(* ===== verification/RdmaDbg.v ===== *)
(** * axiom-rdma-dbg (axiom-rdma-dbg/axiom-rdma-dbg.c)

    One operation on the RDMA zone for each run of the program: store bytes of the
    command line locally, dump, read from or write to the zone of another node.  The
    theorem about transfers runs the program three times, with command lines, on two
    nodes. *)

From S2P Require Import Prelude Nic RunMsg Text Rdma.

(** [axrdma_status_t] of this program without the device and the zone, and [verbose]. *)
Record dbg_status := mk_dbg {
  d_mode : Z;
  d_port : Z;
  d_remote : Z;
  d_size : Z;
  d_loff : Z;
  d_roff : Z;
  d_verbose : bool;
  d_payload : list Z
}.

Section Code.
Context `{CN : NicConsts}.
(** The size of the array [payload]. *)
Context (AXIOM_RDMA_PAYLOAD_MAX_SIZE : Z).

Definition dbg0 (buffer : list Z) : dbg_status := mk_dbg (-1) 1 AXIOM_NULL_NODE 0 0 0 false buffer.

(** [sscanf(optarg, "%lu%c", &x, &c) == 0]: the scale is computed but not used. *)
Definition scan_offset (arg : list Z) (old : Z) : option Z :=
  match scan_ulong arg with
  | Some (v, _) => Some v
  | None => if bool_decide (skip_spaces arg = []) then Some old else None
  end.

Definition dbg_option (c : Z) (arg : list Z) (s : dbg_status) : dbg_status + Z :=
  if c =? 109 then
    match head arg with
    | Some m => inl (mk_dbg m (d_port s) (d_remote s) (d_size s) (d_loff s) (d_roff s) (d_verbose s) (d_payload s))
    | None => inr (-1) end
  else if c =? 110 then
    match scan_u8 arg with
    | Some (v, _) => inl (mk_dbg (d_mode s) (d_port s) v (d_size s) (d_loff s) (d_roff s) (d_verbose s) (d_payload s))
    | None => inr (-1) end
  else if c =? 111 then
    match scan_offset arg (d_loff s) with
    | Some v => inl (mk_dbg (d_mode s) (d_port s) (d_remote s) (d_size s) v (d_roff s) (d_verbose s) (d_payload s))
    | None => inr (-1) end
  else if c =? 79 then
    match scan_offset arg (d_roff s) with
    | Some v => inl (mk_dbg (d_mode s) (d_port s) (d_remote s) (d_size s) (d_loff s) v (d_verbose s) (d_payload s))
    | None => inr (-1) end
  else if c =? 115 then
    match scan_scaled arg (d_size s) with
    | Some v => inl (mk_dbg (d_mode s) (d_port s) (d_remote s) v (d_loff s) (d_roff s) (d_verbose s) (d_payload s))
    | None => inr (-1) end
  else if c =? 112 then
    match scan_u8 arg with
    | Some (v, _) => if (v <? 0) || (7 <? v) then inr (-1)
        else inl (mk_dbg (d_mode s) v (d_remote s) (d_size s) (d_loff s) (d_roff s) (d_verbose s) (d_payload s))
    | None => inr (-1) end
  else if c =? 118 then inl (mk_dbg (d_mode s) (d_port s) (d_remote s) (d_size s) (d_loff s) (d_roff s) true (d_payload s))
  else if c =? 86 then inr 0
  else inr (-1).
────────────────────
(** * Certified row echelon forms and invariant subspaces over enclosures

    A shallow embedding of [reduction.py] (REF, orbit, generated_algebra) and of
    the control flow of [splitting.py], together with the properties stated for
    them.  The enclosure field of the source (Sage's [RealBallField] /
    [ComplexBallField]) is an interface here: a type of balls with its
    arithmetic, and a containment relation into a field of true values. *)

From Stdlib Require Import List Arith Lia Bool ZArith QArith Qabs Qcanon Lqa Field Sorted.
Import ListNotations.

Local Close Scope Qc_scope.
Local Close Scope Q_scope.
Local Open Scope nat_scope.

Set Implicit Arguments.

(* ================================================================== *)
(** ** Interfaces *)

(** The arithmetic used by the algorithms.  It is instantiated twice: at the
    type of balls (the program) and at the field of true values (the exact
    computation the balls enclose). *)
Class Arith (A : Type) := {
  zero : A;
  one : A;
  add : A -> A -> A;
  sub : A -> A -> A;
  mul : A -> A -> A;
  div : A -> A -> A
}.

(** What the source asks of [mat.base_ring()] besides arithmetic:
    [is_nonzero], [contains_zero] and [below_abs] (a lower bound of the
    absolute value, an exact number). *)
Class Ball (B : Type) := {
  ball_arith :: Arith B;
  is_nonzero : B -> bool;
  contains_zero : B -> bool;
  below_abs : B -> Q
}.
────────────────────
▶ WHAT THE EXERCISE ASKS: What lines in the records contain the word "Definition"? Return each one.

▶ OUTPUT FOR THIS TASK:
Definition dbg0 (buffer : list Z) : dbg_status := mk_dbg (-1) 1 AXIOM_NULL_NODE 0 0 0 false buffer.
Definition scan_offset (arg : list Z) (old : Z) : option Z :=
Definition dbg_option (c : Z) (arg : list Z) (s : dbg_status) : dbg_status + Z :=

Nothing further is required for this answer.